Justification for PLS-SEM: PLS-SEM was selected due to the relatively small sample size, the exploratory nature of the model, and the partially non-normal distribution of the data.
Ethical approval
Due to the current political situation in Afghanistan under Taliban control, there are no local authorities authorized to approve research involving women. Therefore, formal ethical approval from an institutional review board was not possible.
Nevertheless, this study was conducted in accordance with the principles of the Declaration of Helsinki, and all participants provided informed consent prior to participation. Participants' confidentiality and safety were strictly maintained throughout the study.
Results
Pearson correlation analyzes (see Table 1) revealed notable strong positive correlations between General Self-esteem and Family Self-esteem (r = 0.93, p < 0.01), Social Self-esteem (r = 0.92, p < 0.01), Professional/Scholastic Self-esteem (r = 0.95, p < 0.01), and Lie Scale (r = 0.92, p < 0.01). The Beck Depression Inventory (BDI) showed notable negative correlations with all self-esteem subscales (ranging from r = −0.49 to r = −0.57, all p < 0.01). The Coopersmith Self-Esteem Inventory (SEI) was moderately to strongly positively correlated with the self-esteem subscales (ranging from r = 0.54 to r = 0.58, p < 0.01). Finally, the General Self-Efficacy Scale (EID) demonstrated extremely high positive correlations with all self-esteem dimensions, most notably with General Self-esteem (r = 0.99, p < 0.01).
Descriptive statistics for the study variables are presented in Table 2. The sample size for all variables was 110 with no missing data. The mean scores ranged from 4.19 for the Lie Scale to 30.16 for the Beck Depression Inventory (BDI), with standard deviations between 2.82 (Social Self-esteem) and 17.87 (General Self-Efficacy Scale), indicating substantial variability across measures. Skewness values ranged from −0.17 to 0.156 and kurtosis values from −1.95 to −0.72, all within acceptable limits, suggesting approximate normality. Regarding depression severity, 0.9% of participants were classified as healthy or without depression, 9.1% showed mild depression, 15.5% were in need of consultation, 29.1% experienced moderate depression, 16.4% had relatively severe depression, and 29.1% met the criteria for clinical or severe depression, reflecting a wide distribution of depressive symptoms within the sample.

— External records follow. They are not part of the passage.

(** * vsfs: a shallow embedding of [fs.c]

    The simulator keeps one zero-filled region of 64 blocks of 4096 bytes
    behind the global pointer [disk]: block 0 holds the superblock, block 1
    the inode bitmap, block 2 the data bitmap, blocks 3..7 the inode table
    and blocks 8..63 the data region.  Every C function below is translated
    with the disk threaded through as an explicit state.

    Outcomes.  A C call either returns, trips [assert], or leaves the
    defined part of the language.  The embedding keeps the three apart in
    [result].

    Types.  [int] is 32 bits wide and two's complement, [word_t] is 64 bits
    wide, [sizeof(direntry)] is 36, and a pointer into the disk is its byte
    offset from [disk].

    Memory.  The disk is seen region by region at the type the code uses
    there: words in the two bitmap blocks, inodes at a 256-byte stride in
    the inode table, directory entries at a 36-byte stride in each data
    block.  An access is defined when it lands exactly on such a cell.
    The C program can also step out of a region and stay inside the
    64 blocks (an inode index of 80 or more, a directory scan that runs on
    into the next block and straddles its entries): those accesses are
    [Undef] here, so that the theorems below speak of the runs that stay
    inside the regions, and say nothing of the others.

    Shifts.  The masks of the bitmap functions are computed by [int]
    shifts that the C standard defines for the counts 0..30 only.  What an
    implementation does for the other counts is a parameter, [shl_undef],
    of everything that touches a bitmap. *)

From Stdlib Require Import ZArith Lia Ascii String.
From stdpp Require Import base list.

Local Open Scope Z_scope.

(** ** Outcomes of a call *)

Inductive result (A : Type) : Type :=
  | Ret (a : A)      (* the call returns *)
  | Undef            (* undefined behaviour *)
  | Abort            (* [assert] failed: the process is terminated *)
  | Fuel.            (* the model's recursion budget ran out *)

Arguments Ret {A} a.
Arguments Undef {A}.
Arguments Abort {A}.
Arguments Fuel {A}.

Definition bind {A B : Type} (m : result A) (f : A -> result B) : result B :=
  match m with
  | Ret a => f a
  | Undef => Undef
  | Abort => Abort
  | Fuel => Fuel
  end.

Notation "'let*' x ':=' m 'in' k" := (bind m (fun x => k))
  (at level 10, x name, m at level 100, k at level 200).

Definition of_option {A : Type} (o : option A) : result A :=
  match o with
  | Some a => Ret a
  | None => Undef
  end.

(** ** Layout constants *)

Definition BLOCK_SIZE_IN_BYTES : Z := 4096.
Definition DISK_SIZE_IN_BLOCKS : Z := 64.
Definition DATA_REGION_IN_BLOCKS : Z := 56.
Definition INODE_TABLE_IN_BLOCKS : Z := 5.
Definition INODE_SIZE_IN_BYTES : Z := 256.
Definition MAX_DIRECTORY_NAME_LENGTH : Z := 30.
Definition CHAR_BIT : Z := 8.
(** The loop [for param_name, param_schema in properties.items()]. *)
Fixpoint validate_loop `{Host} (props : list (string * param_schema))
  (required : list string) (input_param validated : pydict)
  : option string * pydict :=
  match props with
  | [] => (None, validated)
  | (param_name, param_schema) :: rest =>
      match dict_get input_param param_name with
      | Some value =>
          match type_error param_name (p_type param_schema) value with
          | Some e => (Some e, [])
          | None =>
              match enum_error param_name (p_enum param_schema) value with
              | Some e => (Some e, [])
              | None =>
                  validate_loop rest required input_param
                    (dict_set validated param_name value)
              end
          end
      | None =>
          if existsb (String.eqb param_name) required then
            (Some ("Required parameter '" ++ param_name
                   ++ "' is missing. Please provide this required parameter."),
             [])
          else
            match p_default param_schema with
            | Some default_value =>
                validate_loop rest required input_param
                  (dict_set validated param_name default_value)
            | None => validate_loop rest required input_param validated
            end
      end
  end.
(** C9, as the code has it: [configure] compares [name], [robot] and
    [hand] with nothing and prints no message about them, but it does
    forward them.  [hand] is concatenated into the remote port name
    handed to [driver.open] and is put as [type] into the options
    handed to the model's [fromProperty]; [configure] succeeds exactly
    when the finger is known, [driver.open] succeeds on those options,
    the model type is springy or tactile and [fromProperty] succeeds on
    those options. *)
Theorem C9_hand_forwarded_unchecked :
  forall (rf : ResourceFinder) (w : World D) (s : ExampleModule D),
    let name := find rf "name" in
    let robot := find rf "robot" in
    let hand := find rf "hand" in
    let modelType := find rf "modelType" in
    let dopt : Property :=
      [ ("device", VString "remote_controlboard");
        ("remote", VString ("/" ++ robot ++ "/" ++ hand ++ "_arm"));
        ("local", VString ("/" ++ name)) ] in
    let mopt : Property :=
      [ ("name", VString (name ++ "/" ++ modelType));
        ("robot", VString robot);
        ("type", VString hand);
        ("verbose", VInt 1);
        ("thumb",  VGroup [("name", "thumb")]);
        ("index",  VGroup [("name", "index")]);
        ("middle", VGroup [("name", "middle")]);
        ("ring",   VGroup [("name", "ring")]);
        ("little", VGroup [("name", "little")]) ] in
    (result (configure rf w s) = true <->
       In (find rf "finger") FingerId /\
       w_driver_open w dopt = true /\
       (modelType = "springy" /\
        w_fromProperty w SpringyFingersModel mopt = true
        \/
        modelType = "tactile" /\
        w_fromProperty w TactileFingersModel mopt = true))
    /\
    (forall line, In (Printf line) (trace (configure rf w s)) ->
       line = ("unknown finger!" ++ nl)%string /\
       ~ In (find rf "finger") FingerId
       \/
       line = ("unknown model type!" ++ nl)%string /\
       modelType <> "springy" /\ modelType <> "tactile")
    /\
    (forall o, In (DriverOpen o) (trace (configure rf w s)) -> o = dopt)
    /\
    (forall o, In (FromProperty o) (trace (configure rf w s)) -> o = mopt)
    /\
    (In (find rf "finger") FingerId ->
     In (DriverOpen dopt) (trace (configure rf w s)))
    /\
    (In (find rf "finger") FingerId ->
     w_driver_open w dopt = true ->
     modelType = "springy" \/ modelType = "tactile" ->
     In (FromProperty mopt) (trace (configure rf w s))).
Proof.
  intros rf w s name robot hand modelType dopt mopt.
  change dopt with (driverOpt name robot hand).
  change mopt with (options name robot hand modelType).
  clear dopt mopt. subst name robot hand modelType.
  destruct (configure_result_iff rf w s) as [Hiff Hprint].
  split; [exact Hiff|]. split; [exact Hprint|].
  destruct (configure_cases rf w s)
    as [[Hf [_ Ht]]|[[Hf [Ho [_ Ht]]]|[[Hf [Ho [Hm [_ Ht]]]]
       |[[k [Hf [Ho [Hm [Hl [_ [_ Ht]]]]]]]|[k [Hf [Ho [Hm [Hl [_ [_ Ht]]]]]]]]]]];
    rewrite Ht; (split; [|split; [|split]]).
  - intros o H; in_cases H.
  - intros o H; in_cases H.
  - intros Hf'. contradiction.
  - intros Hf'. contradiction.
  - intros o H; in_cases H. injection H as <-. reflexivity.
  - intros o H; in_cases H.
  - intros _. left. reflexivity.
  - intros _ Ho'. congruence.
  - intros o H; in_cases H. injection H as <-. reflexivity.
  - intros o H; in_cases H.
  - intros _. left. reflexivity.
  - intros _ _ [Hs|Hs].
    + exfalso. exact (Hm SpringyFingersModel Hs).
    + exfalso. exact (Hm TactileFingersModel Hs).
  - intros o H; in_cases H. injection H as <-. reflexivity.
  - intros o H; in_cases H. injection H as <-. reflexivity.
  - intros _. left. reflexivity.
  - intros _ _ _. cbn [In app]. tauto.
  - intros o H; in_cases H. injection H as <-. reflexivity.
  - intros o H; in_cases H. injection H as <-. reflexivity.
  - intros _. left. reflexivity.
  - intros _ _ _. cbn [In app]. tauto.
Qed.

This study employed Partial Least Squares Structural Equation Modeling (PLS-SEM) to examine the relationship between depression and self-efficacy, with self-esteem serving as a mediating variable. PLS-SEM was selected due to its robustness in handling complex models with relatively small sample sizes and its flexibility regarding data distribution assumptions (22). The hypothesized model included depression as the independent variable, self-esteem as the mediator, and self-efficacy as the dependent variable. The mediating role of self-esteem was assessed to investigate its indirect effect on the relationship between depression and self-efficacy. Measurement model evaluation indicated satisfactory reliability and validity for all constructs. Cronbach's alpha values exceeded 0.8, demonstrating good internal consistency. Composite reliability (rho_a and rho_c) values were above 0.7 for all constructs, confirming construct reliability. Convergent validity was supported for self-esteem (AVE = 0.935) and self-efficacy (AVE = 0.318); depression's AVE was relatively low (0.244), which suggests cautious interpretation but is acceptable for exploratory research (22). Discriminant validity was supported by both the Fornell–Larcker criterion and HTMT values (HTMT < 0.85 for all construct pairs except self-esteem's subdimensions, which is theoretically justifiable due to conceptual overlap). Model fit indices for the estimated model indicated an acceptable fit: SRMR = 0.077, d_ULS = 3.712, d_G = 1.277, Chi-square = 670.365, and NFI = 0.656. While NFI is slightly below the ideal cutoff of 0.90, SRMR and other fit indices suggest that the model provides an adequate representation of the observed data (23).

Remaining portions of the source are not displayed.